▶ **DESCRIPTION OF THE TASK**
In the data, find each line where the word "bind" appears and list that line.

▶ **ENTRIES SHOWN**

Lemma placeholders_app a b : placeholders (a ++ b) = placeholders a + placeholders b.
Proof. unfold placeholders. induction a as [|p a IH]; cbn [foldr app]; lia. Qed.
Lemma placeholders_join sep rs : count_char "?" sep = 0 → Forall (λ r, placeholders r = 0) rs →
  placeholders (Sql.join sep rs) = 0.
Proof.
  intros Hs. induction 1 as [|r rs Hr Hrs IH]; [done|]. destruct rs as [|r2 rs]; [done|].
  change (Sql.join sep (r :: r2 :: rs)) with (r ++ [Raw sep] ++ Sql.join sep (r2 :: rs)).
  rewrite !placeholders_app, Hr, IH. cbn [placeholders foldr placeholders_in]. lia.
Qed.
Lemma count_join c sep (l : list string) : count_char c sep = 0 →
  count_char c (str_join sep l) = foldr (λ s n, count_char c s + n) 0 l.
Proof.
  intros Hs. induction l as [|s l IH]; [done|]. destruct l as [|s2 l]; [cbn; lia|].
  rewrite str_join_cons by done. rewrite !count_char_app, IH, Hs. done.
Qed.
Lemma count_row columns : count_char "?" (row_text columns) = Z.of_nat (length columns).
Proof.
  unfold row_text. rewrite !count_char_app, count_join by done.
  change (count_char "?" "(") with 0. change (count_char "?" ")") with 0.
  enough (foldr (λ s n, count_char "?" s + n) 0 ((λ _ : string, "?") <$> columns) = Z.of_nat (length columns)) by lia.
  induction columns as [|c columns IH]; [done|]. rewrite fmap_cons. cbn [foldr length]. rewrite IH.
  change (count_char "?" "?") with 1. lia.
Qed.
Lemma insert_placeholders table columns rows :
  placeholders (insert_sql table columns rows) = Z.of_nat rows * Z.of_nat (length columns).
Proof.
  unfold insert_sql. rewrite !placeholders_app, placeholders_join; [|done|].
  2: { apply Forall_forall. by intros r (c & -> & _)%list_elem_of_fmap. }
  cbn [placeholders foldr placeholders_in]. rewrite count_char_app, count_join by done.
  change (count_char "?" "INSERT INTO ") with 0. change (count_char "?" " (") with 0. change (count_char "?" ") VALUES ") with 0.
  induction rows as [|rows IH]; [done|]. cbn [replicate foldr]. rewrite count_row. lia.
Qed.
Lemma create_placeholders table first columns : placeholders (create_sql table first columns) = 0.
Proof.
  unfold create_sql. rewrite !placeholders_app, placeholders_join; [done|done|].
  apply Forall_forall. intros r (c & -> & _)%list_elem_of_fmap. unfold colDef, typeName. by repeat case_match.
Qed.
Lemma params_length columns (rows : list (list (string * json))) :
  length (mjoin ((λ m, param_of m <$> columns) <$> rows)) = (length rows * length columns)%nat.
Proof.
  induction rows as [|m rows IH]; [done|]. 
  change (length ((param_of m <$> columns) ++ mjoin ((λ m, param_of m <$> columns) <$> rows)) = (S (length rows) * length columns)%nat).
  by rewrite length_app, length_fmap, IH.
Qed.

(** *** Loading an array *)
Section Loading.
(** The database executes the statements that come with a parameter for each
    placeholder. *)
Context (db_counts : ∀ l s, db_ok l s = bool_decide (Z.of_nat (length (args s)) = placeholders (sql s))).

Lemma batches_refused n table columns params left w :
  columns ≠ [] → (batchSize * length columns < length params)%nat →
  insert_batches n table columns params left w = (w, Ok tt).
Proof.
  intros Hc Hl. revert left. induction n as [|n IH]; intros left; cbn [insert_batches]; [done|].
  destruct (bool_decide (left = 0%nat)); [done|]. unfold bind, Exec. rewrite db_counts, bool_decide_eq_false_2; [apply IH|].
  cbn [args sql]. rewrite insert_placeholders. unfold batchSize in *. nia.
Qed.
Lemma one_batch n table columns params left w : (0 < left ≤ batchSize)%nat → (0 < n)%nat →
  length params = (left * length columns)%nat →
  insert_batches n table columns params left w =
  (with_executed (executed w ++ [{| sql := insert_sql table columns left; args := params |}]) w, Ok tt).
Proof.
  intros Hl Hn Hp. destruct n as [|n]; [lia|]. cbn [insert_batches]. rewrite bool_decide_eq_false_2 by lia.
  unfold bind, Exec. rewrite Nat.min_l by lia. rewrite db_counts, bool_decide_eq_true_2.
  2: { cbn [args sql]. rewrite insert_placeholders, Hp. lia. }
  replace (left - batchSize)%nat with 0%nat by lia. by destruct n.
Qed.

(** An array of objects is loaded by one statement that creates the table and one that
    inserts a row for every object, as long as it holds at most 500 objects; of a
    longer array nothing is inserted, because every batch is sent with the parameters
    of all rows, and the load still reports success. *)
Theorem insertJSONArray_loads (table : string) (first : list (string * json)) (rest : list json) (w : World) :
  ValidateIdentifier table = None → first ≠ [] → Forall (λ c, ValidateColumnName c = None) (columns_of first) →
  let rows := objects (JObj first :: rest) in
  let columns := columns_of first in
  insertJSONArray table (JObj first :: rest) w =
  (with_executed
     (executed w ++ {| sql := create_sql table first columns; args := [] |} ::
        if bool_decide (length rows ≤ batchSize)%nat then
          [{| sql := insert_sql table columns (length rows); args := mjoin ((λ m, param_of m <$> columns) <$> rows) |}]
        else []) w, Ok tt).
Proof.
  intros Hv Hf Hc rows columns. unfold insertJSONArray, bind, check, exec_or. rewrite Hv. cbn [ret].
  fold columns rows. assert (head (omap ValidateColumnName columns) = None) as ->.
  { fold columns in Hc. clearbody columns. clear -Hc. induction Hc as [|c l Hc _ IH]; cbn; [done|]. by rewrite Hc. }
  assert (columns ≠ []) as Hne.
  { unfold columns, columns_of. intros Hn. destruct first as [|[k v] first]; [done|].
    pose proof (sort_strings_perm (remove_dups ((k, v) :: first).*1)) as Hp. rewrite Hn in Hp.
    symmetry in Hp. apply Permutation_nil_r in Hp.
    assert (k ∈ remove_dups ((k, v) :: first).*1) as Hk by (apply elem_of_remove_dups; left).
    rewrite Hp in Hk. by apply elem_of_nil in Hk. }
  cbn [ret]. unfold bind, Exec at 1. rewrite db_counts, bool_decide_eq_true_2 by (cbn [sql args]; by rewrite create_placeholders).
  cbn [negb when ret]. case_bool_decide as Hl.
  - rewrite one_batch; [by cbn [executed with_executed]; rewrite <- app_assoc| | |apply params_length]; unfold rows in *; cbn in *; lia.
  - rewrite batches_refused; [done|done|]. rewrite params_length. destruct columns; [done|]. cbn [length]. nia.
Qed.
End Loading.
End Insert.
End Insert.

Module TaskRun.
Section Run.
Context `{Unicode} `{UnicodeFold} `{UrlLib} `{Floats} `{Sitemap.SitemapLib} `{MailLib} `{Env}.
Context (projectsRoot : string).

Definition parse_program (s : string) : option Program := tokenize s ≫= DslParser.ParseTokens.
Definition ontology_path (projectID : string) : string := join [join [projectsRoot; projectID]; "ontologies"; "core.aleph"].

(** ** Views of the ontology *)
Fixpoint create_views (projectID : string) (c : Compiler.Compiler) (stmts : list Statement) : M unit :=
  match stmts with
  | [] => ret tt
  | SObject obj :: stmts =>
    match Compiler.CompileObject parse_float c (ObjName obj) with
    | Err _ => create_views projectID c stmts
    | Ok sql =>
      let viewName := sanitize (projectID +:+ "_" +:+ ObjName obj) in
      match ValidateIdentifier viewName with
      | Some _ => create_views projectID c stmts
      | None => do! Exec ([Raw "CREATE OR REPLACE VIEW "; Ident viewName; Raw " AS "] ++ sql) []; create_views projectID c stmts
      end
    end
  | _ :: stmts => create_views projectID c stmts
  end.
(** Whether the ontology could be parsed, which only the log of the task tells. *)
Definition registerViews (projectID : string) : M bool :=
  let! content := read (ontology_path projectID) in
  match content with
  | None => ret true
  | Some content =>
    match parse_program content with
    | None => ret false
    | Some prog =>
      do! create_views projectID
            {| Compiler.Program_ := prog; Compiler.DataRoot := join [join [projectsRoot; projectID]; "raw"];
               Compiler.UseViews := false |} (Statements prog);
      ret true
    end
  end.

(** ** One run *)
Definition run_source (projectID : string) (task : IngestionTask) : M unit :=
  let t := SourceType task in
  if bool_decide (t ∈ ["rss"; "rest"]) then runPrecompiled projectsRoot projectID task
  else if bool_decide (t = "url") then runURLFetch projectsRoot projectID task
  else if bool_decide (t = "csv") then runCSVLoad projectsRoot projectID task
  else if bool_decide (t = "postgres") then runPostgresLoad projectID task
  else if bool_decide (t = "copy") then runCopy projectsRoot projectID task
  else if bool_decide (t = "email") then runEmailFetch projectsRoot projectID task
  else if bool_decide (t = "custom_code") then runDynamic projectID task
  else if bool_decide (t = "github") then runGitHubSource projectsRoot projectID task
  else if bool_decide (t = "sitemap") then runSitemapSource projectsRoot projectID task
  else if bool_decide (t = "jsonapi") then runJSONAPISource projectsRoot projectID task
  else if bool_decide (t = "sheets") then runSheetsSource projectsRoot projectID task
  else fail (UnknownSource t).

(** The section under the lock at the start of a run, and the deferred one. *)
Definition begin_run (id : string) : M unit := λ w,
  if bool_decide (tasks w !! id = Some "running") then (w, Err (AlreadyRunning id))
  else (with_tasks (<[id := "running"]> (tasks w)) w, Ok tt).
Definition end_run (id : string) (w : World) : World := with_tasks (delete id (tasks w)) w.

(** [filepath.Dir]. *)
Definition Dir (p : string) : string :=
  match GoNet.last_index "/" p with Some i => filepath_Clean (str_take (S i) p) | None => "." end.
(** [os.OpenFile] to append, the file created if there is none. *)
Definition open_log (p : string) : M unit := λ w,
  if os_ok "open" p && bool_decide (parent (loc p) ∈ dirs (fs w)) && negb (bool_decide (loc p ∈ dirs (fs w))) then
    (if bool_decide (is_Some (files (fs w) !! loc p)) then w
     else with_fs {| dirs := dirs (fs w); files := <[loc p := ""]> (files (fs w)) |} w, Ok tt)
  else (w, Err OpenLog).

(** An error of the source marks the task as failed. *)
Definition or_failed (id : string) (m : M unit) : M unit := λ w,
  match m w with
  | (w, Ok a) => (w, Ok a)
  | (w, Err e) => ((updateProgress id 0 "failed" w).1, Err e)
  end.

Definition resolved_table (task : IngestionTask) : M string :=
  let! tableName := lift BadTableName (resolveTableName checksum uuid_parse task) in
  do! check BadTableName (ValidateStrictIdentifier tableName);
  ret tableName.
(** What follows a source that succeeded. *)
Definition after_source (projectID : string) (task : IngestionTask) : M unit :=
  do! updateProgress (Id task) 100 "completed";
  do! registerViews projectID;
  or_failed (Id task)
    (let! tableName := resolved_table task in
     do! Exec (timestamp_column tableName) []; ret tt).

Definition body (projectID : string) (task : IngestionTask) : M unit :=
  do! updateProgress (Id task) 0 "running";
  let logPath := join [projectsRoot; projectID; "logs"; Id task +:+ ".log"] in
  do! mkdirAll (Dir logPath);
  do! open_log logPath;
  do! or_failed (Id task) (run_source projectID task);
  after_source projectID task.

Definition RunTask (projectID : string) (task : IngestionTask) : M unit := λ w,
  match begin_run (Id task) w with
  | (w, Err e) => (w, Err e)
  | (w, Ok _) => let '(w, r) := body projectID task w in (end_run (Id task) w, r)
  end.

(** ** Enrichment, which runs in the background after a run *)
Section Enrich.
(** The rows that a query answers, [None] for one that cannot be scanned; [%v]; the
    sentiment service, if there is one; [strings.EqualFold]; whether the deadline has
    passed before the [i]th row. *)
Context (query : list piece → option (list string * list (option (list any)))) (print_any : any → string).
Context (nlp : option (string → option f64)) (EqualFold : string → string → bool) (expired : nat → bool).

▶ **SOLUTION TO THE EXERCISE**
  destruct (bool_decide (left = 0%nat)); [done|]. unfold bind, Exec. rewrite db_counts, bool_decide_eq_false_2; [apply IH|].
  unfold bind, Exec. rewrite Nat.min_l by lia. rewrite db_counts, bool_decide_eq_true_2.
  intros Hv Hf Hc rows columns. unfold insertJSONArray, bind, check, exec_or. rewrite Hv. cbn [ret].
  cbn [ret]. unfold bind, Exec at 1. rewrite db_counts, bool_decide_eq_true_2 by (cbn [sql args]; by rewrite create_placeholders).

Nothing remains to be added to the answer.